Las reglas del juego.
Con Batman, el caballero de la noche, Christopher Nolan consiguió el reconocimiento del público masivo y también el de cierta crítica obsesionada con encontrar autores en el mainstream, que se apresuró a catalogarlo como un director capaz de hacer películas inteligentes y a la vez exitosas. La nueva película de Nolan exhibe su etiqueta de narrador experimental integrado al sistema y retorna a los vanos jueguitos cerebrales de Memento, ahora utilizando los medios a gran escala que le brinda Hollywood. El origen parte de un postulado fantástico prometedor según el cual es posible fabricar una escena de acción en un espacio onírico colectivo, aunque los sueños y su exploración poseen un sinfín de normas y axiomas. Este planteo le permite al director aplicar y justificar toda su panoplia de virtuoso, hecha a base efectos de montaje, decorados múltiples y fenómenos físicos cósmicos.

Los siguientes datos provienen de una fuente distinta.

(** * Jenkins declarative pipeline to GitHub Actions converter

    A shallow embedding of the converter's parsing and mapping engine
    ([utils.py], [jenkins_extractors.py], [action_generator.py],
    [converter.py]) together with the properties its specification
    states about it.

    Text is a list of 8-bit characters read as code points.  Python
    dictionaries keep insertion order, which the generated documents
    expose, so they are association lists updated in place. *)

From Stdlib Require Import String Ascii ZArith Lia Bool Arith PeanoNat List.
From Stdlib Require Import Sorting.Sorted.
Import ListNotations.

Set Implicit Arguments.

(** ** Text *)

Definition str := list ascii.

Definition txt (s : string) : str := list_ascii_of_string s.

Definition ch_eqb (a b : ascii) : bool := Ascii.eqb a b.

Fixpoint str_eqb (a b : str) : bool :=
  match a, b with
  | [], [] => true
  | x :: a', y :: b' => ch_eqb x y && str_eqb a' b'
  | _, _ => false
  end.

Definition code (c : ascii) : nat := nat_of_ascii c.

Definition in_range (lo hi : nat) (c : ascii) : bool :=
  (lo <=? code c) && (code c <=? hi).

(** [str.isspace] and the class [\s] on code points below 256. *)
Definition isspace (c : ascii) : bool :=
  in_range 9 13 c || in_range 28 32 c || (code c =? 133) || (code c =? 160).

Definition is_upper_az (c : ascii) : bool := in_range 65 90 c.
Definition is_lower_az (c : ascii) : bool := in_range 97 122 c.
Definition is_digit (c : ascii) : bool := in_range 48 57 c.

(** The class [[a-zA-Z0-9]]. *)
Definition is_alnum_ascii (c : ascii) : bool :=
  is_lower_az c || is_upper_az c || is_digit c.

(** The class [\w]: alphanumeric code points and the underscore. *)
Definition is_word (c : ascii) : bool :=
  is_alnum_ascii c || (code c =? 95)
  || (code c =? 170) || (code c =? 178) || (code c =? 179) || (code c =? 181)
  || (code c =? 185) || (code c =? 186) || in_range 188 190 c
  || in_range 192 214 c || in_range 216 246 c || in_range 248 255 c.

(** [str.lower] and [str.upper]; the three code points below 256 whose
    upper case lies outside that range are left as they are. *)
Definition lower_ch (c : ascii) : ascii :=
  if is_upper_az c || in_range 192 214 c || in_range 216 222 c
  then ascii_of_nat (code c + 32) else c.

Definition upper_ch (c : ascii) : ascii :=
  if is_lower_az c || in_range 224 246 c || in_range 248 254 c
  then ascii_of_nat (code c - 32) else c.

Definition lower (s : str) : str := map lower_ch s.
Definition upper (s : str) : str := map upper_ch s.

Fixpoint lstrip (s : str) : str :=
  match s with
  | c :: s' => if isspace c then lstrip s' else s
  | [] => []
  end.

Definition rstrip (s : str) : str := rev (lstrip (rev s)).

(** [str.strip()] *)
Definition strip (s : str) : str := rstrip (lstrip s).

Fixpoint strip_prefix (p s : str) : option str :=
  match p, s with
  | [], _ => Some s
  | x :: p', y :: s' => if ch_eqb x y then strip_prefix p' s' else None
  | _ :: _, [] => None
  end.

(** [s.startswith(p)] *)
Definition startswith (p s : str) : bool :=
  match strip_prefix p s with Some _ => true | None => false end.

(** [s.endswith(p)] *)
Definition endswith (p s : str) : bool := startswith (rev p) (rev s).

(** [p in s] *)
Fixpoint contains (p s : str) : bool :=
  startswith p s ||
  match s with
  | _ :: s' => contains p s'
  | [] => false
  end.

Definition count_ch (c : ascii) (s : str) : nat :=
  length (filter (fun x => ch_eqb x c) s).

(** Python's [text[s:e]], negative and out-of-range bounds included. *)
Definition norm_index (len i : Z) : Z :=
  if (i <? 0)%Z then Z.max 0 (len + i) else Z.min i len.

Definition slice (text : str) (s e : Z) : str :=
  let len := Z.of_nat (length text) in
  let s' := norm_index len s in
  let e' := norm_index len e in
  firstn (Z.to_nat (e' - s')) (skipn (Z.to_nat s') text).

Definition slice_from (text : str) (i : nat) : str := skipn i text.

(** ** Regular expressions

    The patterns of the program repeat single-character classes only, so
    repetition is indexed by a class and matching is structural.  The
    matcher backtracks in the order of Python's [re]: alternatives left
    to right, greedy repetition longest first, lazy repetition shortest
    first. *)

Inductive regex : Type :=
| Lit (s : str)
| Cls (p : ascii -> bool)
| Rep (greedy : bool) (lo : nat) (hi : option nat) (p : ascii -> bool)
| WordB
| Cat (r1 r2 : regex)
| Alt (r1 r2 : regex)
| Opt (r : regex)
| Grp (n : nat) (r : regex)
| Ref (n : nat).

Declare Scope re_scope.
Delimit Scope re_scope with re.
Bind Scope re_scope with regex.
Infix "++" := Cat (right associativity, at level 60) : re_scope.

(** Captured groups: group number to the span it matched last. *)
Definition caps := list (nat * (nat * nat)).

Fixpoint get_cap (n : nat) (g : caps) : option (nat * nat) :=
  match g with
  | [] => None
  | (m, sp) :: g' => if n =? m then Some sp else get_cap n g'
  end.

Definition set_cap (n : nat) (sp : nat * nat) (g : caps) : caps := (n, sp) :: g.

Definition substr (text : str) (sp : nat * nat) : str :=
  firstn (snd sp - fst sp) (skipn (fst sp) text).

Definition last_ch (pv : option ascii) (l : str) : option ascii :=
  match rev l with
  | c :: _ => Some c
  | [] => pv
  end.

Definition word_opt (c : option ascii) : bool :=
  match c with Some x => is_word x | None => false end.

Section Matcher.

Variable R : Type.

(** A cursor is a position [i], the character before it and the text
    from it on. *)
Definition kont := nat -> option ascii -> str -> option R.

Fixpoint rep_match (greedy : bool) (p : ascii -> bool) (lo : nat) (hi : option nat)
    (i : nat) (pv : option ascii) (s : str) (k : kont) {struct s} : option R :=
  let stop := match lo with 0 => k i pv s | S _ => None end in
  let more :=
    match hi with
    | Some 0 => None
    | _ =>
      match s with
      | c :: s' =>
        if p c
        then rep_match greedy p (pred lo) (option_map pred hi) (S i) (Some c) s' k
        else None
      | [] => None
      end
    end in
  if greedy
  then match more with Some r => Some r | None => stop end
  else match stop with Some r => Some r | None => more end.

Definition gkont := nat -> option ascii -> str -> caps -> option R.

Fixpoint rmatch (text : str) (r : regex) (i : nat) (pv : option ascii) (s : str)
    (g : caps) (k : gkont) {struct r} : option R :=
  match r with
  | Lit l =>
    match strip_prefix l s with
    | Some s' => k (i + length l) (last_ch pv l) s' g
    | None => None
    end
  | Cls p =>
    match s with
    | c :: s' => if p c then k (S i) (Some c) s' g else None
    | [] => None
    end
  | Rep greedy lo hi p =>
    rep_match greedy p lo hi i pv s (fun i' pv' s' => k i' pv' s' g)
  | WordB =>
    if xorb (word_opt pv) (word_opt (hd_error s)) then k i pv s g else None
  | Cat r1 r2 =>
    rmatch text r1 i pv s g (fun i' pv' s' g' => rmatch text r2 i' pv' s' g' k)
  | Alt r1 r2 =>
    match rmatch text r1 i pv s g k with
    | Some x => Some x
    | None => rmatch text r2 i pv s g k
    end
  | Opt r1 =>
    match rmatch text r1 i pv s g k with
    | Some x => Some x
    | None => k i pv s g
    end
  | Grp n r1 =>
    rmatch text r1 i pv s g (fun i' pv' s' g' => k i' pv' s' (set_cap n (i, i') g'))
  | Ref n =>
    match get_cap n g with
    | Some sp =>
      let l := substr text sp in
      match strip_prefix l s with
      | Some s' => k (i + length l) (last_ch pv l) s' g
      | None => None
      end
    | None => None
    end
  end.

La película reconstruye un ambiente de realidad virtual cercano al video juego, mezcla de acción y enigmas, poblado de personajes caracterizados como el arquitecto, el turista o el planificador. Todo podría ser un pretexto para el puro disfrute de la imagen, si no fuese un universo tan controlado, planificado y teledirigido. Las imágenes no llegan a adquirir una energía cinematográfica propia sino que son parte de un pequeño rompecabezas matemático. Los efectos narrativos son el producto de normas rígidas que a la larga los vuelven completamente previsibles. Cada fenómeno resulta siempre un principio soberano y sistemáticamente enunciado. La puesta en escena rechaza todo misterio que escape a la explicación inmediata y se limita a ser la aplicación fría de los principios previamente escritos, que se imponen como único motor de las imágenes. Así las cosas, en el corazón de una escena de acción los personajes pasan tres cuartos de su tiempo explicando las normas que regulan su comportamiento.
El origen presenta algunos puntos en común con Memento, película que ya había llamado una atención pública excesiva. Ambas se basan en principios formales rápidamente discernibles y despliegan en su fachada una complejidad experimental que se apresuran en volver accesible, para generar la ilusión de compartir su inteligencia con el público. En Memento, la mezcla de secuencias estaba explicada con el uso del color y el blanco y negro. En El origen, el imponente guión y el talento técnico para dirigir las imágenes se aplican, paradójicamente, a volverlo todo límpido. Sobre el final, ya sin el obstáculo del texto y el cerebro del director, las explicaciones se agotan y la película por fin respira con escenas de acción tan potentes como convencionales, pero es demasiado tarde para anular el efecto perdurable de un manipulador que se satisface con sus propios trucos, mezcla de oropel y vacío.